– ¡Texas ni hablar! ¿Por qué no en Alabama, ya puestos?

Hizo otro intento con el mismo éxito, aunque la voz se había apaciguado.

– ¿Qué te parece aquí? Después de todo, no es mala idea… Nos evitará desplazamientos inútiles, y con el tiempo que hace que competimos por este territorio… ¡Voto por San Francisco!

El silencio indicó que había llegado el momento. Zofia sonrió tímidamente a Miguel mientras éste entraba en el despacho del Señor. La puerta se cerró tras él y Zofia se volvió hacia la recepcionista.

– Está nervioso, ¿no?

– Sí, desde la salida del sol occidental -contestó la chica sin comprometerse.

– ¿Por qué?

– Aquí oigo muchas cosas, pero aun así no estoy al corriente de los secretos del Señor… Además, ya conoce las normas: no puedo decir nada. No quiero perder el puesto.

A costa de grandes esfuerzos, consiguió guardar silencio algo más de un minuto. Luego añadió:

– Esto que quede entre nosotras, pero le puedo asegurar que no es el único que está tenso. Rafael y Gabriel se han pasado toda la noche occidental trabajando, y a la hora del crepúsculo oriental, Miguel se ha reunido con ellos. Debe de tratarse de algo muy grave.

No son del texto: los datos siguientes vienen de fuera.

(* ===== verification/Adapter.v ===== *)
(** * The adapter between the editor and the UI (core/adapter.js)

    [WorkflowAdapter] wraps a [WorkflowEditor] and keeps [state], a copy of the
    graph as plain objects that the components render.  It subscribes to
    [onChange]: every event but a node move rebuilds the copy from the editor,
    a move patches the one entry.  [nodeTypeRegistry] is a registry of the
    Odoo web client, outside this repository; its contents, the list of
    registered keys and entries, are an argument. *)

From S2P Require Import Prelude JsMap JsValue Socket Connection Control Node Editor.

(** An entry is a class, or a definition object with a [class] field; the other
    fields of the definition are display data. *)
Inductive registry_entry :=
| RawClass (cls : node_class)
| DefEntry (cls : node_class) (data : jsobj).

Abbreviation odoo_registry := (list (string * registry_entry)).

(** [entry.class || entry] *)
Definition entry_class (en : registry_entry) : node_class :=
  match en with RawClass cls | DefEntry cls _ => cls end.

(** A node and a connection as the UI sees them. *)
Record ui_node := UiNode {
  ui_id : option string;
  ui_type : string;
  ui_title : string;
  ui_titleIsCustom : bool;
  ui_x : num;
  ui_y : num;
  ui_icon : string;
  ui_category : string;
  ui_inputs : list (string * jsval);
  ui_outputs : list (string * jsval);
  ui_disabled : bool;
}.

Record ui_connection := UiConnection {
  uc_id : string;
  uc_source : string;
  uc_sourceHandle : string;
  uc_target : string;
  uc_targetHandle : string;
}.

Record adapter := Adapter {
  ad_editor : editor;
  state_nodes : list ui_node;
  state_connections : list ui_connection;
}.

Definition with_editor (a : adapter) (e : editor) : adapter :=
  Adapter e (state_nodes a) (state_connections a).

(** ** The copy *)

(** [_socketsToUI] *)
Definition socketsToUI (sockets : list (string * port)) : list (string * jsval) :=
  foldl (λ acc kp, oset kp.1 (port_label kp.2) acc) [] sockets.

Definition node_to_ui (n : node) : ui_node :=
  let ui := oprop (node_meta n) "ui" in
  UiNode (node_id n) (node_type n) (node_label n)
    (truthy ui && truthy (prop ui "titleIsCustom"))
    (pos_x (node_position n)) (pos_y (node_position n))
    (node_icon n) (node_category n)
    (socketsToUI (inputs n)) (socketsToUI (outputs n))
    (strict_eq (oprop (node_meta n) "disabled") (JBool true)).

Definition connection_to_ui (c : connection) : ui_connection :=
  UiConnection (conn_id c) (source c) (sourceHandle c) (target c) (targetHandle c).

Definition getNodesForUI (e : editor) : list ui_node := node_to_ui <$> getNodes e.
Definition getConnectionsForUI (e : editor) : list ui_connection :=
  connection_to_ui <$> getConnections e.

(** [_syncState], reading the graph of [e]. *)
Definition syncState (a : adapter) (e : editor) : adapter :=
  Adapter (ad_editor a) (getNodesForUI e) (getConnectionsForUI e).

(** The callback the adapter subscribes to [onChange]. *)
Definition adapter_callback : nat := 0.

Definition onChange_handler (a : adapter) (inv : invocation) : adapter :=
  if Nat.eqb (inv_callback inv) adapter_callback then
    match inv_payload inv with
    | PChange event _ => if event =s "onNodeMove" then a else syncState a (inv_editor inv)
    | _ => syncState a (inv_editor inv)
    end
  else a.

(** Run an editor operation: its callbacks in order, then its result. *)
Definition run {R} (a : adapter) (r : editor * R * list invocation) : adapter * R :=
  let '(e, v, tr) := r in
  (foldl onChange_handler (with_editor a e) tr, v).

(** ** Node classes *)

Definition getNodeClass (reg : odoo_registry) (type : string) : option node_class :=
  entry_class <$> jget type reg.

(** [_buildNodeRegistryFromOdoo] *)
Definition buildNodeRegistry (reg : odoo_registry) : list (string * node_class) :=
  foldl (λ acc ke, oset ke.1 (entry_class ke.2) acc) [] reg.

(** The constructor. *)
Definition new_adapter (reg : odoo_registry) : adapter :=
  Adapter (on (new_editor (buildNodeRegistry reg)) "onChange" adapter_callback) [] [].

Definition refreshNodeRegistry (reg : odoo_registry) (a : adapter) : adapter :=
  with_editor a (with_registry (ad_editor a) (buildNodeRegistry reg)).

(** ** Nodes *)

(** [addNode(type, position)] *)
Definition addNode (reg : odoo_registry) (a : adapter) (type : string) (pos : position)
    : adapter * option string :=
  match getNodeClass reg type with
  | None => (a, None)
  | Some cls =>
      let '(a, n) := run a (Editor.addNode (ad_editor a) (inl cls) pos) in
      (a, match node_id n with
          | Some i => if i =s "" then None else Some i
          | None => None
          end)
  end.

(** [addNodeWithId(type, position, forcedId, config)] *)
Definition addNodeWithId (reg : odoo_registry) (a : adapter) (type : string) (pos : position)
    (forcedId : string) (config : option jsobj) : adapter * option string :=
  match getNodeClass reg type with
  | None => (a, None)
  | Some cls =>
      let n := with_id (nc_new cls) (Some forcedId) in
      let n := match config with Some c => setConfig n c | None => n end in
      let '(a, _) := run a (Editor.addNode (ad_editor a) (inr n) pos) in
      let a := match id_number forcedId with
               | Some k => with_editor a (with_counter (ad_editor a) (N.max (idCounter (ad_editor a)) k))
               | None => a
               end in
      (a, Some forcedId)
  end.

Definition removeNode (a : adapter) (nodeId : string) : adapter * bool :=
  run a (Editor.removeNode (ad_editor a) nodeId).

(** [node.x = ...; node.y = ...] on the first entry with this id. *)
Fixpoint patch_position (nodeId : string) (pos : position) (l : list ui_node) : list ui_node :=
  match l with
  | [] => []
  | u :: l =>
      if bool_decide (ui_id u = Some nodeId)
      then UiNode (ui_id u) (ui_type u) (ui_title u) (ui_titleIsCustom u) (pos_x pos) (pos_y pos)
             (ui_icon u) (ui_category u) (ui_inputs u) (ui_outputs u) (ui_disabled u) :: l
      else u :: patch_position nodeId pos l
  end.

(** [updatePosition(nodeId, position)] *)
Definition updatePosition (a : adapter) (nodeId : string) (pos : position) : adapter * bool :=
  match getNode (ad_editor a) nodeId with
  | None => (a, false)
  | Some n =>
      if same_position (node_position n) pos then (a, true)
      else
        let '(a, result) := run a (updateNodePosition (ad_editor a) nodeId pos) in
        (Adapter (ad_editor a) (patch_position nodeId pos (state_nodes a)) (state_connections a), result)
  end.

Definition getNodeConfig (a : adapter) (nodeId : string) : jsobj :=
  match getNode (ad_editor a) nodeId with
  | None => []
  | Some n => getConfig n
  end.

Definition getNodeMeta (a : adapter) (nodeId : string) : jsobj :=
  Editor.getNodeMeta (ad_editor a) nodeId.

Definition setNodeMeta (a : adapter) (nodeId : string) (metaPatch : jsobj) : adapter * bool :=
  run a (Editor.setNodeMeta (ad_editor a) nodeId metaPatch).

(** [setNodeLabel(nodeId, label)] *)
Definition setNodeLabel (a : adapter) (nodeId label : string) : adapter * bool :=
  let '(a, result) := run a (Editor.setNodeLabel (ad_editor a) nodeId label) in
  if result then (syncState a (ad_editor a), true) else (a, false).

(** [setNodeConfig(nodeId, config)] *)
Definition setNodeConfig (a : adapter) (nodeId : string) (config : jsobj) : adapter * bool :=
  match getNode (ad_editor a) nodeId with
  | None => (a, false)
  | Some _ =>
      let a := with_editor a (with_nodes (ad_editor a)
                 (jalter (λ n, setConfig n config) nodeId (nodes (ad_editor a)))) in
      (syncState a (ad_editor a), true)
  end.

(** The type-specific fields [getNodeControls] copies from a control. *)
Definition kind_fields (k : control_kind) : jsobj :=
  match k with
  | BaseKind | CheckboxKind | AuthKind | BodyTypeKind | QueryParamsKind _ => []
  | TextKind p m => [("placeholder", p); ("multiline", m)]
  | SelectKind o => [("options", o)]
  | KeyValueKind kp vp _ => [("keyPlaceholder", kp); ("valuePlaceholder", vp)]
  | NumberKind mn mx st => [("min", mn); ("max", mx); ("step", st)]
  | CodeKind _ _ p => [("placeholder", p)]
  end.

(** [getNodeControls(nodeId)] *)
Definition control_info (key : string) (c : control) : jsobj :=
  let f k := (k, oprop (kind_fields (ctl_kind c)) k) in
  [("key", JStr key); ("type", JStr (ctl_type c)); ("label", ctl_label c); ("value", getValue c);
   ("section", ctl_section c); ("visibleWhen", ctl_visibleWhen c);
   ("suggestions", JArr (ctl_suggestions c)); ("valueSuggestions", JArr (ctl_valueSuggestions c));
   ("expressionSuggestions", JArr (ctl_expressionSuggestions c));
   ("suggestionsByKey", ctl_suggestionsByKey c);
   f "placeholder"; f "multiline"; f "options"; f "keyPlaceholder"; f "valuePlaceholder";
   f "min"; f "max"; f "step"].

Definition getNodeControls (a : adapter) (nodeId : string) : list jsobj :=
  match getNode (ad_editor a) nodeId with
  | None => []
  | Some n => (λ kc, control_info kc.1 kc.2) <$> controls n
  end.

(** [setControlValue(nodeId, controlKey, value)] *)
Definition setControlValue (a : adapter) (nodeId controlKey : string) (value : jsval) : adapter * bool :=
  match getNode (ad_editor a) nodeId with
  | None => (a, false)
  | Some n =>
      if jhas controlKey (controls n) then
        (with_editor a (with_nodes (ad_editor a)
           (jalter (λ n, with_controls n (jalter (λ c, setValue c value) controlKey (controls n)))
              nodeId (nodes (ad_editor a)))), true)
      else (a, false)
  end.

(** ** Connections and serialization *)

Definition addConnection (a : adapter) (s sh t th : string) : adapter * option connection :=
  run a (Editor.addConnection (ad_editor a) s sh t th).

Definition removeConnection (a : adapter) (connectionId : string) : adapter * bool :=
  run a (Editor.removeConnection (ad_editor a) connectionId).

Definition clear (a : adapter) : adapter :=
  let '(e, tr) := Editor.clear (ad_editor a) in (run a (e, tt, tr)).1.

Definition toJSON (a : adapter) : workflow_json := Editor.toJSON (ad_editor a).

Definition fromJSON (a : adapter) (data : workflow_json) : adapter * outcome unit :=
  run a (Editor.fromJSON (ad_editor a) data).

A Zofia le divertía el extraño vocabulario de la Agencia. Aunque ¿era posible pensar en horas en aquel lugar, cuando cada huso del globo tenía la suya? Cada vez que ella hacía algún comentario irónico, su padrino le recordaba que la proyección universal de las actividades de la Central y las diversidades lingüísticas de su personal justificaban determinadas expresiones y otros usos. Estaba prohibido, por ejemplo, utilizar números para identificar a los agentes de Inteligencia. El Señor había elegido a los primeros miembros de su directiva nombrándolos, y la tradición había perdurado. Por último, unas reglas sencillísimas, muy alejadas de las ideas preconcebidas que se tenían en la Tierra, facilitaban la coordinación operativa y jerárquica de la CIA. Siempre se identificaba a los ángeles por un nombre.